• _What this task involves_:
In the data below, which lines hold the word "done"? Copy them.

(Saved entries)
:::::

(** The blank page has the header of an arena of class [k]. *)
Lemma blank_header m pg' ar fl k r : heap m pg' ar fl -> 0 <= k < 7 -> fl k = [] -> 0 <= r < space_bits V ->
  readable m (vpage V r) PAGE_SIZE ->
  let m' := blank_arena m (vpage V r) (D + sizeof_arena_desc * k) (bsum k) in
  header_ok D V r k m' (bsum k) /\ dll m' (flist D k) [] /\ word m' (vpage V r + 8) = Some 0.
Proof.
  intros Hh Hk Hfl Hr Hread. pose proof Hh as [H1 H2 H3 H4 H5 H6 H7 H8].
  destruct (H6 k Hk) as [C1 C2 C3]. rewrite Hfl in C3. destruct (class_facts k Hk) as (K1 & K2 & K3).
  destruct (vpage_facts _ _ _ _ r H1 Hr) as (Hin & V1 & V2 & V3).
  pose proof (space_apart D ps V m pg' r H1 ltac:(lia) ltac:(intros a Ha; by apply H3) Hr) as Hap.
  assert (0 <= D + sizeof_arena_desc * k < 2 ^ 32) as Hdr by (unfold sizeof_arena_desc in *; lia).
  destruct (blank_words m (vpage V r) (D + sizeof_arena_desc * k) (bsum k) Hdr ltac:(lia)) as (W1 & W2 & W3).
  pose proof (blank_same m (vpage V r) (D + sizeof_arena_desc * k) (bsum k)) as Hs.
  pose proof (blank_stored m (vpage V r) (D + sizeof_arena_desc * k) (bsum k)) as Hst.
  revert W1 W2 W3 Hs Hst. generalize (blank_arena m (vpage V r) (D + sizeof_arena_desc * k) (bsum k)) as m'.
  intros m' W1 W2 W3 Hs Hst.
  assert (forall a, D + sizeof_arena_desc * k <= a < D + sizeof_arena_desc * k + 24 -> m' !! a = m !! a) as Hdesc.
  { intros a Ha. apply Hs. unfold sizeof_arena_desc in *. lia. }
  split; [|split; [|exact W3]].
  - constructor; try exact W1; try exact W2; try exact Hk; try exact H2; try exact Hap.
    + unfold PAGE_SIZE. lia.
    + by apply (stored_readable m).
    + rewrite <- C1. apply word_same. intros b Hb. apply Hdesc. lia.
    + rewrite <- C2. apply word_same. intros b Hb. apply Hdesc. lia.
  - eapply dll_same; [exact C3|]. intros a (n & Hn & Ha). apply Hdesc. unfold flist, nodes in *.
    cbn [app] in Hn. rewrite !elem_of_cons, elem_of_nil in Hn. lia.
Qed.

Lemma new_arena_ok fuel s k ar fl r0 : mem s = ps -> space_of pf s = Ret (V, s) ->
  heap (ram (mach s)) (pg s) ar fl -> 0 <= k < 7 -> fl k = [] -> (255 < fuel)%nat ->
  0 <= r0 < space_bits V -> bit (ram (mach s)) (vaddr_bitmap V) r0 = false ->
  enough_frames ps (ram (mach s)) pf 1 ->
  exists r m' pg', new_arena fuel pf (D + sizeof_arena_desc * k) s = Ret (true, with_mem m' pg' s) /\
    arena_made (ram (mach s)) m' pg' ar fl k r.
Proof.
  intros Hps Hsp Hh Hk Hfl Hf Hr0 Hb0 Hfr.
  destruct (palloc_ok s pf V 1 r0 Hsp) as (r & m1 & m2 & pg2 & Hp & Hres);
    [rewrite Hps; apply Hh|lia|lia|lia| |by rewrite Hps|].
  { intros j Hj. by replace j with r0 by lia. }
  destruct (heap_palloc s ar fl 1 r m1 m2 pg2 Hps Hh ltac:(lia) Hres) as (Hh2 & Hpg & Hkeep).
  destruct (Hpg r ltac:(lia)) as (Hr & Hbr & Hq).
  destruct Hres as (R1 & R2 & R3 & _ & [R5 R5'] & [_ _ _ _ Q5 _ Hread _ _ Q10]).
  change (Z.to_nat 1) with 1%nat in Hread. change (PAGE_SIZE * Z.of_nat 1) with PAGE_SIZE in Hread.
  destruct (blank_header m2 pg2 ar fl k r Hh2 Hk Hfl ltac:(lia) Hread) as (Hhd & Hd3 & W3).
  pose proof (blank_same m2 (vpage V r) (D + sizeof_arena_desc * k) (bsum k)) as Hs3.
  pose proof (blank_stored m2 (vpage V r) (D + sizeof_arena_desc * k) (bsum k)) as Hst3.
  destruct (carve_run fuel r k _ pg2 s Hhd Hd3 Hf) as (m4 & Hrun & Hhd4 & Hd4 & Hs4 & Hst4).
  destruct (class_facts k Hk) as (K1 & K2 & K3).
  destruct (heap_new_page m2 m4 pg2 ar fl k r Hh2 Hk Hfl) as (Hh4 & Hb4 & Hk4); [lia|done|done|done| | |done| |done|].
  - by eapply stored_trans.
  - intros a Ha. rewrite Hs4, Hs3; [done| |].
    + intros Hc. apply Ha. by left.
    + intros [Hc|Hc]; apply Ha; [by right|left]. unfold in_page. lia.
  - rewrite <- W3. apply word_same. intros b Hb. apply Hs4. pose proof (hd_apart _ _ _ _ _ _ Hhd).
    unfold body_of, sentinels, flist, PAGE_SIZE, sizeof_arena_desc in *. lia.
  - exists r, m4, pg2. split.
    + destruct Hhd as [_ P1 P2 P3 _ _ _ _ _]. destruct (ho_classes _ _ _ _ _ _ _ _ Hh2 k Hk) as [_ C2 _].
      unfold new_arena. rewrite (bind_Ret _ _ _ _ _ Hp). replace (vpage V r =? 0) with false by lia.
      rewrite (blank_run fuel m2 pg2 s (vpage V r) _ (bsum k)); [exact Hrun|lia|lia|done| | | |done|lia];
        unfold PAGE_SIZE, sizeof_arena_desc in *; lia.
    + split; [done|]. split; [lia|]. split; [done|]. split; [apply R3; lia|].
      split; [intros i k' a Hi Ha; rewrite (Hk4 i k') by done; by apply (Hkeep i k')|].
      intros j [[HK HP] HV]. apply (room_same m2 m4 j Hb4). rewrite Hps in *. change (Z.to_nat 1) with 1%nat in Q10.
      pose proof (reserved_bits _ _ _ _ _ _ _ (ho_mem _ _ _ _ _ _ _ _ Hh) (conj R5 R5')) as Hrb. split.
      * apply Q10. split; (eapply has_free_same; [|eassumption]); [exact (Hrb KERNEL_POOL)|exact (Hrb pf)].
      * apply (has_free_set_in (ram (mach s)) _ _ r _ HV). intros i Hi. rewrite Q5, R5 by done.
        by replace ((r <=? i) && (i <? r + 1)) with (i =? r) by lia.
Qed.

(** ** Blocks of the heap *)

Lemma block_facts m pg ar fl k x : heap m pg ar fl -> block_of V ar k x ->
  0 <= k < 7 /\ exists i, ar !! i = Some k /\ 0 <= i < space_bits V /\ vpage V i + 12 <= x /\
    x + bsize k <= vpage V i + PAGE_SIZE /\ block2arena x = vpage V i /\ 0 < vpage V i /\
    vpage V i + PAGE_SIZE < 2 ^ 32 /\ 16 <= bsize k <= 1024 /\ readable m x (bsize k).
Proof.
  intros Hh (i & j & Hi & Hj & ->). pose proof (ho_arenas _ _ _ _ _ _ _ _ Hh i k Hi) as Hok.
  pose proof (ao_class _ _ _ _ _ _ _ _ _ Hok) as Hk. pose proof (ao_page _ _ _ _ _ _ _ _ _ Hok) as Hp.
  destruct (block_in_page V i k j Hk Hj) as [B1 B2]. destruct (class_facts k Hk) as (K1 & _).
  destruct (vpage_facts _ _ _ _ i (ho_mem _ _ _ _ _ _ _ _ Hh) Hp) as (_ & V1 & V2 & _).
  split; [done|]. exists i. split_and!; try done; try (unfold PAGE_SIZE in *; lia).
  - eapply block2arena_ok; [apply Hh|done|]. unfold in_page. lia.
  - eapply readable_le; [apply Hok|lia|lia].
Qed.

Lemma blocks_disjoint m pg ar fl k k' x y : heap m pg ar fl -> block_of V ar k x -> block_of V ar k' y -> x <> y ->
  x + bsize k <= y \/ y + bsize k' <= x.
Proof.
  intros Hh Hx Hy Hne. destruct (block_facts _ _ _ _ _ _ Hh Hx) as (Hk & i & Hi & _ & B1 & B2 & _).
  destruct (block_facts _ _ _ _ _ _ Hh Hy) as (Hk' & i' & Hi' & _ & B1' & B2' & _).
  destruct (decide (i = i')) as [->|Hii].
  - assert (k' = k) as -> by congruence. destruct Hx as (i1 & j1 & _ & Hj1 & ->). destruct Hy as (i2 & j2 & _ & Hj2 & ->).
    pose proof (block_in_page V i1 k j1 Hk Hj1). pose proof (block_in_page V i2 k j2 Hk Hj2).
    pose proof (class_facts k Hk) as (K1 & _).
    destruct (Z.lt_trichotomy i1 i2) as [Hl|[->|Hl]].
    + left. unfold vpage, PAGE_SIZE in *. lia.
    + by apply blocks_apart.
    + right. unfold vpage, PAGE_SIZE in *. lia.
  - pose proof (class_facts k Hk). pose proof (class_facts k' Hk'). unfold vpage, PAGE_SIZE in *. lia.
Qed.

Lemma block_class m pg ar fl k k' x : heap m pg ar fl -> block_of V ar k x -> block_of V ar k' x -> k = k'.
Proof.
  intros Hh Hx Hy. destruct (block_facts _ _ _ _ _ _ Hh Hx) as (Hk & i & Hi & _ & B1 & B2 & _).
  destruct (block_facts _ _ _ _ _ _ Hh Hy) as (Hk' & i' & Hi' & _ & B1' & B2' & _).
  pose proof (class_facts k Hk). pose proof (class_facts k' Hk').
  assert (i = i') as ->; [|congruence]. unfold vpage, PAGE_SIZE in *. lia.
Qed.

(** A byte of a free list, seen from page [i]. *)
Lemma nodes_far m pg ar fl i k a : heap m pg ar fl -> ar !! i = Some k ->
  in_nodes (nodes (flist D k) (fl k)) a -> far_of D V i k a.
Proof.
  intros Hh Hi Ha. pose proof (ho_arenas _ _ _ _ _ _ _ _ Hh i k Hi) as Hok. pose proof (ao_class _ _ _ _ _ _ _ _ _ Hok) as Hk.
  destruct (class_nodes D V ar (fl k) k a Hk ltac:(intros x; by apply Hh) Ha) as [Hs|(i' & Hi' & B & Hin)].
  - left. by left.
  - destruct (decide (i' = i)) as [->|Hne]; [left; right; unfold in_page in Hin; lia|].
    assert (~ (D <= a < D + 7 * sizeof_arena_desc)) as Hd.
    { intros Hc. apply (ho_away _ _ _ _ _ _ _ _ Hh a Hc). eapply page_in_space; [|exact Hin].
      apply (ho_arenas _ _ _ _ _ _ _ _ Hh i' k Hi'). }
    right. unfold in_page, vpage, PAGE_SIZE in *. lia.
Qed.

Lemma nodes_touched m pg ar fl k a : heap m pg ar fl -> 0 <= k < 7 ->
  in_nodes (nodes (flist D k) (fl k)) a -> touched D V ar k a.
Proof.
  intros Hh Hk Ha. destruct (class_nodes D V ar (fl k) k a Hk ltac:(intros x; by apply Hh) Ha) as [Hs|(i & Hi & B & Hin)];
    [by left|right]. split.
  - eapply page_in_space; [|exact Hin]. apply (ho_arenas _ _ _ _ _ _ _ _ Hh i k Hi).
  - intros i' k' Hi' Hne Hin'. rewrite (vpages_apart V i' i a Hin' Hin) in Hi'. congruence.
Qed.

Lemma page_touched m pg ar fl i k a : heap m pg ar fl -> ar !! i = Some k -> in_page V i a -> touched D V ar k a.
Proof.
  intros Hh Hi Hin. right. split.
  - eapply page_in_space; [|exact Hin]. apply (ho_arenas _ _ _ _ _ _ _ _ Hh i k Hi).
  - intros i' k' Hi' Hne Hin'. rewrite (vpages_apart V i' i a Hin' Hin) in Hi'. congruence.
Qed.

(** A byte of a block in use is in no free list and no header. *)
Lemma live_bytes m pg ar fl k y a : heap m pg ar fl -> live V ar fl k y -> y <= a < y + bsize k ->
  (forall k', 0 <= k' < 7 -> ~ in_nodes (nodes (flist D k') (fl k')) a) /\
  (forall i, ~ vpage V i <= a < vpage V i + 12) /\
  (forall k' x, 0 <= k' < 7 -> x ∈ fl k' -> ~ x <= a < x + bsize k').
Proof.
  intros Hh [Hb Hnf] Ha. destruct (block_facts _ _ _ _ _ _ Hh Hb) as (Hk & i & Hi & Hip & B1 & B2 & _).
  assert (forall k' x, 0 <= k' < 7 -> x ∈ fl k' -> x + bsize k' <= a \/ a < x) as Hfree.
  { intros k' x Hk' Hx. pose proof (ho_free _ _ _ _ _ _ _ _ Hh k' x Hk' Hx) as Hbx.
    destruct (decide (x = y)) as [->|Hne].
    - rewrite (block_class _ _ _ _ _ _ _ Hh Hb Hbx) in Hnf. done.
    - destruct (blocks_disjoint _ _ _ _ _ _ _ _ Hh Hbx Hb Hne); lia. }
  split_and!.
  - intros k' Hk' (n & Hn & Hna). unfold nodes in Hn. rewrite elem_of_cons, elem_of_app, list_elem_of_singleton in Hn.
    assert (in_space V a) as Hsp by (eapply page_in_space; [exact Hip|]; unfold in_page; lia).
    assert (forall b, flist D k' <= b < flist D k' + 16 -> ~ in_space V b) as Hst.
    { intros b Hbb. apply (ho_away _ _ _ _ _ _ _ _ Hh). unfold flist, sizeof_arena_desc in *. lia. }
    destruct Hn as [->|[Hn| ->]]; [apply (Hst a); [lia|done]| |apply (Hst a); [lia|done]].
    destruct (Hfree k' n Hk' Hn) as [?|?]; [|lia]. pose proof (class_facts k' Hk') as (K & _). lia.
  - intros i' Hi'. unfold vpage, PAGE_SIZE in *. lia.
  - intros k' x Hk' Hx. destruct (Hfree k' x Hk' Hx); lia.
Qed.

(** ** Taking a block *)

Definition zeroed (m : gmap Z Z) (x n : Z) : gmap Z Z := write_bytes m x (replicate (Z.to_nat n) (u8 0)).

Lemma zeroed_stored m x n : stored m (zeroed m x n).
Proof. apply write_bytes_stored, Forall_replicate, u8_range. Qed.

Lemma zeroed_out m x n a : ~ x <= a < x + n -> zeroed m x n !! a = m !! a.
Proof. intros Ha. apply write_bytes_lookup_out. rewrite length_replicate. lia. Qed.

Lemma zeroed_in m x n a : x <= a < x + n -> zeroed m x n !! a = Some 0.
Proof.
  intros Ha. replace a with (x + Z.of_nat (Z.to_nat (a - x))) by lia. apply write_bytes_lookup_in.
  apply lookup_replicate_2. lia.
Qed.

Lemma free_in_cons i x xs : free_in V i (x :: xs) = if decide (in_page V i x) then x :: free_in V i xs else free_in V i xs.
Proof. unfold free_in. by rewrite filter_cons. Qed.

:::::

• _Finished task_:
  destruct (heap_new_page m2 m4 pg2 ar fl k r Hh2 Hk Hfl) as (Hh4 & Hb4 & Hk4); [lia|done|done|done| | |done| |done|].
  - intros a Ha. rewrite Hs4, Hs3; [done| |].
      rewrite (blank_run fuel m2 pg2 s (vpage V r) _ (bsum k)); [exact Hrun|lia|lia|done| | | |done|lia];
    + split; [done|]. split; [lia|]. split; [done|]. split; [apply R3; lia|].
      split; [intros i k' a Hi Ha; rewrite (Hk4 i k') by done; by apply (Hkeep i k')|].
      * apply (has_free_set_in (ram (mach s)) _ _ r _ HV). intros i Hi. rewrite Q5, R5 by done.
  split; [done|]. exists i. split_and!; try done; try (unfold PAGE_SIZE in *; lia).
  - eapply block2arena_ok; [apply Hh|done|]. unfold in_page. lia.
    - rewrite (block_class _ _ _ _ _ _ _ Hh Hb Hbx) in Hnf. done.
    destruct Hn as [->|[Hn| ->]]; [apply (Hst a); [lia|done]| |apply (Hst a); [lia|done]].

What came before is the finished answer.